Répression de la cryptomonnaie au Venezuela – L’échange est-il la dernière victime ?

Une vaste campagne de répression contre les cryptomonnaies semble balayer le Venezuela. Cette répression s’inscrit dans le cadre d’une enquête sur la corruption présumée du gouvernement.

SUNACRIP, l’autorité de régulation des cryptomonnaies, a fait l’objet d’une vaste enquête sur le détournement de fonds publics. Son ancien directeur, Joselit Ramírez, a été licencié et emprisonné. Plusieurs hauts responsables de SUNACRIP ont également été arrêtés.

Des utilisateurs de Twitter à l’œil aiguisé ont également remarqué que le logo du Petro (PTR), la cryptomonnaie vénézuélienne détenue par l’État et adossée au pétrole, avait été retiré du siège de la SUNACRIP.

Le panneau SUNACRIP a également été retiré, ce qui pourrait indiquer que le gouvernement s’apprête à dissoudre l’organisme de réglementation.

Dans le cadre de la répression du minage des cryptomonnaies, des mineurs de tout le pays ont cédé leurs plateformes à des policiers.

Le Venezuela avait auparavant cherché à promouvoir le commerce basé sur les cryptomonnaies et les entreprises publiques avaient alors activement utilisé les cryptos comme outil de paiement dans le commerce international.

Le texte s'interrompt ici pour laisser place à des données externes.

Definition tryDownscale : Method unit :=
  this ← get_this;
  if (width this <? MaxImageDim) && (height this <? MaxImageDim)
     && (strlen (url this) <? DownscaleImageSizeThreshold)
  then mret tt
  else
    let targetWidth := targetWidth this in
    let targetHeight := targetHeight this in
    let sizeBeforeDownscale := String.length (url this) in
    try_catch
      (url' ← await (emit (CallDownscale (url this) targetWidth targetHeight);;
                     liftC (downscale (url this) targetWidth targetHeight));
       assign (set_url url');;
       this ← get_this;
       size ← await (deriveImageSize (url this));
       this ← get_this;
       await (emit (LogDownscaled sizeBeforeDownscale
                      (String.length (url this)) (width this) (height this)
                      (size_width size) (size_height size)));;
       assign (set_width (size_width size));;
       assign (set_height (size_height size)))
      (fun e =>
         this ← get_this;
         await (emit (LogDownscaleFailed sizeBeforeDownscale
                        (width this) (height this) e))).

(** *** The data-URL sanitizer *)

Definition asSanitizedSvgUrl (appCtx : AppCtx) (xml : string)
  : IO (option string) :=
  processed ← (emit (ApiProcessSvg xml);; liftC (processSvg appCtx xml));
  match processed with
  | SvgFailure => mret None
  | SvgSuccess xml' _ => mret (Some (asSvgDataUrl xml'))
  end.
(** * linalg-viz: animation, timeline, scene playback, vectors and camera

    A shallow embedding of the playback core of linalg-viz
    (animation/animator.py, animation/easing.py, animation/timeline.py,
    scene/scene.py, core/vector.py, core/matrix.py, scene/camera.py) and
    the properties stated about it.

    Conventions of the embedding.
    - A Python [float] is a real number: arithmetic is exact, rounding,
      infinities and NaN are not represented.  The statements are written
      to hold for the binary64 numbers of the program as well: they equate
      computed values only where no operation rounds (a value that is
      copied, a sum with zero, a product with zero or one, a difference of
      equal values, the negation of a value), they bound values by
      inequalities that rounding keeps, and they name the exceptions that
      are raised.  The hypothesis [moderate] keeps a number at zero or
      within [1e-150, 1e150] in magnitude, where no product or sum of the
      operations involved overflows or underflows.  A statement that holds
      in exact arithmetic only says so; module [Binary64] evaluates single
      expressions of the sources on binary64 numbers where the two
      differ.
    - A Python object that is mutated through several references (a Vector,
      an Animation) lives in a [Store] and is named by its address; methods
      on such objects are store transformers.
    - A raised exception is the [Raise] constructor of [Result]; Python
      division raises on a zero divisor, numpy division does not.
    - A one-dimensional numpy array is a list of reals; the operations of
      numpy that the sources call are in module [np], shape errors
      included. *)

From Stdlib Require Import PrimFloat.
From Stdlib Require Import String.
From Stdlib Require Import Reals Lra Lia List Bool Arith.
Import ListNotations.

Set Warnings "-inexact-float".

Local Open Scope R_scope.

(** ** Exceptions and results *)

Inductive Exception : Type :=
| ValueError (msg : string)
| AttributeError (name : string)
| ZeroDivisionError.

Inductive Result (A : Type) : Type :=
| Ok (a : A)
| Raise (e : Exception).

Arguments Ok {A} a.
Arguments Raise {A} e.
(** * Gym Habit: the database layer ([database.py]) in Rocq

    A shallow embedding of the gym store, the plan calculator and the
    subscription request log, followed by the properties stated about them.

    Conventions.
    - A Python [int] is a [Z]; a Python [float] is an IEEE-754 binary64 value,
      taken from the Standard Library's specification of floating-point
      arithmetic ([spec_float] at precision 53 and maximal exponent 1024).
    - A Python [str] is a [string].
    - Python objects that are shared and mutated ([dict] and [list] objects)
      live in a heap indexed by references; a method is a function from the
      state before the call to its result and the state after it.
    - An exception is a value of [exn]; a computation that may raise returns
      a [result]. *)

From Stdlib Require Import ZArith List Bool Ascii String Lia SpecFloat.
From Stdlib Require Import Sorted Permutation.
From stdpp Require Import gmap strings list.

Local Open Scope string_scope.
Local Open Scope Z_scope.
Local Open Scope list_scope.

(** ** Python basics: exceptions, floats, integers *)

Module Py.

Inductive exn :=
| OverflowError | ValueError | KeyError | AttributeError | TypeError
| FileNotFoundError | OSError.

Inductive result (A : Type) :=
| Ok (a : A)
| Raise (e : exn).
Arguments Ok {A} a.
Arguments Raise {A} e.

Definition bind {A B} (r : result A) (k : A -> result B) : result B :=
  match r with
  | Ok a => k a
  | Raise e => Raise e
  end.


(** *** binary64 *)

Definition float := spec_float.
Definition prec : Z := 53.
Definition emax : Z := 1024.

En raison d’un profond conflit politique avec Washington, les États-Unis ont tenté de geler les échanges commerciaux par le biais de sanctions économiques internationales.

Le gouvernement estime que les responsables de SUNACRIP pourraient avoir volé jusqu’à 3 milliards de dollars de crypto-monnaies à des entreprises publiques.